The boy went with Lady Luck's decision and watched the anime. For some strange reason, it was actually one of the better animu I.. Er, he.. One of the better anime he had watched at the time. But it felt like something was missing. Surely someone as impulsive as Arcueid wouldn't just leave someone she really liked. Surely Yumizuka wouldn't just give up on him. Surely a monster such as Chaos couldn't be defeated so easily. So I went scouting for more story. I mean, the boy. A sequel, manga, anything. Something had to be out there.
And something was.
It didn't take long for the boy to discover a visual novel with the same name. But of course, it was in Japanese. A quick search engine query later he had a Mirror Moon translation in his cyberphysical hand. He'd had a bit of experience with visual novels from Ever17, which his friend had loaned him a copy of and he thoroughly enjoyed, and he was more than willing to experience such enjoyment again. Thus did the boy begin to walk the path of rabid fandom.
He played the novel. No, that's inaccurate. He played the hell out of the novel. In fact, he refused to to much else but read and sleep until he'd finished it. Things started to make more sense, and he grew annoyed at the odd ways the anime had strayed away from the original story. However, it was all the more liberating because he had been chained down by the limited length of the anime.
Completely freed from his shackles by the end of the novel, he moved on to a game called Melty Blood. Unfortunately, three endings and a hard drive failure later, the game rests unfinshed in his CD stand, awaiting the reinstallation that is to come.
The boy went through a length of depression after losing his only friend. That is, his only friend.. Other than the one he borrowed the.. Yeah. Anyway, He spent many a day in grief, crying while he hugged the mangled corpse of the old two hundred gigabyte hard drive.
To make an already long story a bit longer and deviate from the point even more, the boy built a whole new PC, replacing the old drive with a bonus of fifty gigabytes for about half the price, and he even met up with a five hundred gigabyte external drive off of a dating service called Newegg. They hit it off well and their relationship is still progressing further and further with each passing day.

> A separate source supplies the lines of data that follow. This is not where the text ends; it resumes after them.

(* ===== verification/JsonParse.v ===== *)
(** The strict parser always answers, and inverts the canonical serialiser. *)
From S2P Require Import Prelude PyText Domain Json.
From Stdlib Require Import Ascii.

Abbreviation len := String.length.

(** * The fuel of [loads] is enough *)

(** A step that started with [n] bytes left consumed some, or failed for a
    reason of the text. *)
Definition progress {A} (n : nat) (m : scan A) : Prop :=
  match m with Scanned _ r => (len r < n)%nat | OutOfFuel => False | _ => True end.

Lemma skip_space_length s : (len (skip_space s) ≤ len s)%nat.
Proof. induction s as [|c s IH]; simpl; [done|]. destruct (is_json_space c); simpl; lia. Qed.

Lemma expect_length c s r : expect c s = Some r → len s = S (len r).
Proof. destruct s as [|d s]; simpl; [done|]. destruct (is_char c d); [by intros [= <-]|done]. Qed.

Lemma expect_space_length c s r : expect c (skip_space s) = Some r → (len r < len s)%nat.
Proof. intros E%expect_length. pose proof (skip_space_length s). lia. Qed.

Lemma hex4_length s n r : hex4 s = Some (n, r) → (len r < len s)%nat.
Proof.
  destruct s as [|a [|b [|c [|d s]]]]; simpl; try done.
  destruct (hex_any a), (hex_any b), (hex_any c), (hex_any d); intros; simplify_eq; lia.
Qed.

Lemma low_surrogate_length a b s m r :
  (expect a s ≫= expect b) ≫= hex4 = Some (m, r) → (len r < len s)%nat.
Proof.
  intros (x & (y & Hy & Hx)%bind_Some & Hh)%bind_Some.
  apply expect_length in Hy, Hx. apply hex4_length in Hh. lia.
Qed.

Lemma scan_string_progress fuel s acc :
  (len s < fuel)%nat → progress (len s) (scan_string fuel s acc).
Proof.
  revert s acc. induction fuel as [|fuel IH]; intros s acc Hf; [lia|].
  assert (∀ r acc', (len r < len s)%nat → progress (len s) (scan_string fuel r acc')) as Hrec.
  { intros r acc' Hr. specialize (IH r acc'). unfold progress in *.
    destruct (scan_string fuel r acc'); try done; [|apply IH; lia].
    assert (len rest < len r)%nat by (apply IH; lia). lia. }
  destruct s as [|c s]; [done|]. cbn [scan_string].
  repeat (case_match; try exact I; try (apply Hrec; simpl; lia)).
  { simpl. lia. }
  all: apply Hrec; repeat match goal with
    | H : hex4 _ = Some _ |- _ => apply hex4_length in H
    | H : _ ≫= hex4 = Some _ |- _ => apply low_surrogate_length in H
    end; simplify_eq/=; repeat case_match; simplify_eq/=;
    repeat match goal with H : _ ≫= hex4 = Some _ |- _ => apply low_surrogate_length in H end;
    lia.
Qed.

Lemma scan_drop_length n s : (len (str_drop n s) ≤ len s)%nat.
Proof. revert s. induction n as [|n IH]; intros [|c s]; simpl; try done. specialize (IH s). lia. Qed.

Lemma after_length p s r : after p s = Some r → p ≠ "" → (len r < len s)%nat.
Proof.
  unfold after. destruct (String.prefix p s) eqn:E; [|done]. intros [= <-] Hp.
  destruct p as [|c p]; [done|]. destruct s as [|c' s]; [done|].
  pose proof (scan_drop_length (len p) s). simpl. lia.
Qed.

Lemma take_digits_length s d r :
  take_digits s = (d, r) → (len r + len d = len s)%nat.
Proof.
  revert d r. induction s as [|c s IH]; intros d r; simpl; [intros [= <- <-]; done|].
  destruct (is_digit c); [|intros [= <- <-]; simpl; lia].
  destruct (take_digits s) as [d' r'] eqn:E. intros [= <- <-]. specialize (IH d' r' eq_refl).
  simpl. lia.
Qed.

Lemma scan_natural_length sign s t r : scan_natural sign s = Some (t, r) → (len r < len s)%nat.
Proof.
  unfold scan_natural. destruct (expect "0" s) eqn:E.
  - apply expect_length in E. intros [= _ <-]. lia.
  - destruct (take_digits s) as [d r'] eqn:Ed. apply take_digits_length in Ed.
    destruct d; simpl in *; [done|]. intros [= _ <-]. lia.
Qed.

Lemma scan_integer_length s t r : scan_integer s = Some (t, r) → (len r < len s)%nat.
Proof.
  unfold scan_integer. destruct (expect "-" s) eqn:E; [|apply scan_natural_length].
  apply expect_length in E. intros Hn%scan_natural_length. lia.
Qed.

Lemma scan_fraction_length s t r : scan_fraction s = (t, r) → (len r ≤ len s)%nat.
Proof.
  unfold scan_fraction. destruct (expect "." s) eqn:E; [|by intros [= _ <-]].
  apply expect_length in E. destruct (take_digits _) as [d r'] eqn:Ed.
  apply take_digits_length in Ed. destruct (str_empty d); intros [= _ <-]; lia.
Qed.

Lemma scan_exponent_length s t r : scan_exponent s = (t, r) → (len r ≤ len s)%nat.
Proof.
  unfold scan_exponent. destruct s as [|e s']; [by intros [= _ <-]|].
  destruct (is_char "e" e || is_char "E" e); [|by intros [= _ <-]].
  destruct (match expect "+" s' with Some r => _ | None => _ end) as [sign s2] eqn:Es.
  assert (len s2 ≤ len s')%nat.
  { destruct (expect "+" s') eqn:E1; [apply expect_length in E1; simplify_eq; lia|].
    destruct (expect "-" s') eqn:E2; [apply expect_length in E2; simplify_eq; lia|].
    by simplify_eq. }
  destruct (take_digits s2) as [d r'] eqn:E. apply take_digits_length in E.
  destruct (str_empty d); intros [= _ <-]; simpl; lia.
Qed.

Lemma scan_number_progress s : progress (len s) (scan_number s).
Proof.
  unfold scan_number. destruct (scan_integer s) as [[i r]|] eqn:Ei; [|done].
  apply scan_integer_length in Ei.
  destruct (scan_fraction r) as [f r1] eqn:Ef. apply scan_fraction_length in Ef.
  destruct (scan_exponent r1) as [e r2] eqn:Ee. apply scan_exponent_length in Ee.
  destruct (str_empty f && str_empty e); [|done].
  unfold parse_integer. repeat case_match; simpl; try done; lia.
Qed.

Section total.
Context `{UnicodeData} `{DecodeErrors}.

Lemma object_pairs_no_fuel pairs d : object_pairs pairs d ≠ OutOfFuel.
Proof.
  revert d. induction pairs as [|[k v] pairs IH]; intros d; simpl; [done|].
  by destruct (mem k d.*1).
Qed.

Lemma progress_bind {A B} n (m : scan A) (f : A → string → scan B) :
  progress n m → (∀ a r, (len r < n)%nat → progress n (f a r)) → progress n (scan_bind m f).
Proof. destruct m; simpl; auto. Qed.

Lemma progress_le {A} n m (x : scan A) : (n ≤ m)%nat → progress n x → progress m x.
Proof. destruct x; simpl; auto; lia. Qed.

Lemma progress_object pairs (n : nat) r :
  (len r < n)%nat → progress n (let* (d, _r) := object_pairs pairs [] in Scanned d r).
Proof.
  intros Hr. pose proof (object_pairs_no_fuel pairs []) as Hf.
  by destruct (object_pairs pairs []).
Qed.

Lemma scan_progress fuel :
  (∀ s, (2 * len s < fuel)%nat → progress (len s) (scan_value fuel s)) ∧
  (∀ s items, (2 * len s + 1 < fuel)%nat → progress (len s) (scan_elements fuel s items)) ∧
  (∀ s pairs, (2 * len s + 1 < fuel)%nat → progress (len s) (scan_members fuel s pairs)).
Proof.
  induction fuel as [|fuel (IHv & IHe & IHm)]; [split_and!; intros; lia|]. split_and!.
  - intros [|c s] Hf; [done|]. cbn [scan_value]. cbn [len] in *.
    destruct (is_char "034" c).
    { apply progress_bind; [|intros; simpl; lia].
      apply (progress_le (len s)); [lia|]. apply scan_string_progress. lia. }
    pose proof (skip_space_length s) as Hsk.
    destruct (is_char "{" c).
    { destruct (expect "}" _) eqn:E; [apply expect_space_length in E; simpl; lia|].
      apply (progress_le (len (skip_space s))); [lia|]. apply IHm. lia. }
    destruct (is_char "[" c).
    { destruct (expect "]" _) eqn:E; [apply expect_space_length in E; simpl; lia|].
      apply (progress_le (len (skip_space s))); [lia|]. apply IHe. lia. }
    destruct (after "null" _) eqn:E1; [apply after_length in E1; [|done]; simpl in *; lia|].
    destruct (after "true" _) eqn:E2; [apply after_length in E2; [|done]; simpl in *; lia|].
    destruct (after "false" _) eqn:E3; [apply after_length in E3; [|done]; simpl in *; lia|].
    pose proof (scan_number_progress (String c s)) as Hn.
    destruct (scan_number (String c s)); try done. by repeat case_match.
  - intros s items Hf. cbn [scan_elements]. apply progress_bind; [apply IHv; lia|].
    intros v r Hr. destruct (expect "]" _) eqn:E1; [apply expect_space_length in E1; simpl; lia|].
    destruct (expect "," _) as [q|] eqn:E2; [|done]. apply expect_space_length in E2.
    pose proof (skip_space_length q). apply (progress_le (len (skip_space q))); [lia|].
    apply IHe. lia.
  - intros s pairs Hf. cbn [scan_members].
    destruct (expect "034" s) as [q|] eqn:E; [|done]. apply expect_length in E.
    apply progress_bind.
    { apply (progress_le (len q)); [lia|]. apply scan_string_progress. lia. }
    intros key r Hr. destruct (expect ":" _) as [r1|] eqn:E1; [|done].
    apply expect_space_length in E1. pose proof (skip_space_length r1). apply progress_bind.
    { apply (progress_le (len (skip_space r1))); [lia|]. apply IHv. lia. }
    intros v r2 Hr2.
    destruct (expect "}" _) eqn:E2; [apply expect_space_length in E2; apply progress_object; lia|].
    destruct (expect "," _) as [r3|] eqn:E3; [|done]. apply expect_space_length in E3.
    pose proof (skip_space_length r3). apply (progress_le (len (skip_space r3))); [lia|].
    apply IHm. lia.
Qed.

(** The fuel [loads] starts with is enough for every text. *)
Lemma loads_total text : loads text ≠ OutOfFuel.
Proof.
  unfold loads. destruct (String.prefix _ _); [done|].
  pose proof (skip_space_length text) as Hsk.
  destruct (scan_progress (S (2 * len text))) as [Hv _].
  specialize (Hv (skip_space text) ltac:(lia)).
  destruct (scan_value _ _); simpl; try done. by destruct (skip_space rest).
Qed.
End total.

(** * The parser inverts the serialiser *)

(** The values [parse_json] accepts under the given bounds: texts are valid
    and short enough, integers fit 64 bits, objects have sorted unique keys. *)
Definition wf_text (max_string_length : Z) (s : string) : bool :=
  valid_utf8 s && negb (has_surrogate s) && (Z.of_nat (str_len s) <=? max_string_length)%Z.

Fixpoint wf_json (max_string_length depth : Z) (v : JsonValue) : bool :=
  (0 <=? depth)%Z &&
  match v with
  | JNull | JBool _ => true
  | JInt n => (MIN_PROTOCOL_INTEGER <=? n)%Z && (n <=? MAX_PROTOCOL_INTEGER)%Z
  | JStr s => wf_text max_string_length s
  | JsonArray l => forallb (wf_json max_string_length (depth - 1)) l
  | JsonObject d =>
      forallb (λ kv, wf_text max_string_length kv.1 && wf_json max_string_length (depth - 1) kv.2) d
      && bool_decide (NoDup d.*1) && bool_decide (sorted fst d = d)
  end.

Lemma wf_json_object msl depth entries :
  (0 ≤ depth)%Z → NoDup entries.*1 →
  Forall (λ kv, wf_text msl kv.1 = true ∧ wf_json msl (depth - 1) kv.2 = true) entries →
  wf_json msl depth (json_object entries) = true.
Proof.
  intros Hd Hn Hf. unfold json_object. cbn [wf_json].
  rewrite (proj2 (Z.leb_le _ _) Hd), (bool_decide_true (sorted fst (sorted fst entries) = _)) by apply sorted_idemp.
  rewrite bool_decide_true by by rewrite (sorted_perm fst entries).
  rewrite !andb_true_r. apply forallb_forall. intros kv Hkv%list_elem_of_In%elem_of_sorted.
  rewrite Forall_forall in Hf. apply andb_true_iff. auto.
Qed.

(** The text after a value: not a digit, a fraction or an exponent. *)
Definition delimited (rest : string) : Prop :=
  match rest with
  | EmptyString => True
  | String c _ => c = ","%char ∨ c = "]"%char ∨ c = "}"%char ∨ c = newline
  end.

Lemma escape_char_scan fuel c s acc :
  scan_string (S fuel) (escape_char c +:+ s) acc = scan_string fuel s (acc +:+ String c "").
Proof. destruct c as [[] [] [] [] [] [] [] []]; reflexivity. Qed.

Lemma escape_char_nonempty c : (1 ≤ len (escape_char c))%nat.
Proof. destruct c as [[] [] [] [] [] [] [] []]; simpl; lia. Qed.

That all aside, the boy went around looking for more Type-Moon projects. He discovered Fate/stay, but refused to play it until the translation was complete, so he watched the anime and then resigned himself to lurking endlessly on IRC channels with the small hope he might be able to help somehow. The chance came eventually, but he blew it because he was passed out on the keyboard due to the crash after last night's 'hardcore gaming' session.
When he came to, he mumbled something about needing four more levels and began nursing his waffleface. The call for help had ended and voice insertion progressed as normal. Suddenly a few days later, the patch was completed, and he jumped on it.
He had the game finished in less than a week and was left with nothing to do because a murderous squirrel had chewed through his cable line a few days before and Comcast was taking forever to get someone out to fix it. They proceeded to charge him cable fees for the month he was without internet. He appealed it, of course; he didn't have any service and it was their damn fault for not getting someone out to fix it. But they said it was somehow his fault, and charged him for it anyway.
During this appeal time, he found another game called Battle Moon Wars. He's currently still playing it, albeit slowly since it's so damn long and contains spoilers for Fate/hollow ataraxia, which hasn't been fully translated yet (to my knowledge, anyway. I'm too tired to look into it right now).
A month and a half passed; it was then January of 2009. Ferios--I mean, no, the boy. Actually more of a man by that point. Anyway, the young man had just recieved his Tsukihime disk back from the friend he loaned it to (the same one that had loaned him Ever17, actually). It's more accurate to say that his friend had put it on the young man's desk (or so he claims) when he brought it back because the young man was not in the house when his friend came over. Unfortunately, a psycho cat had other ideas about where CDs should be stored.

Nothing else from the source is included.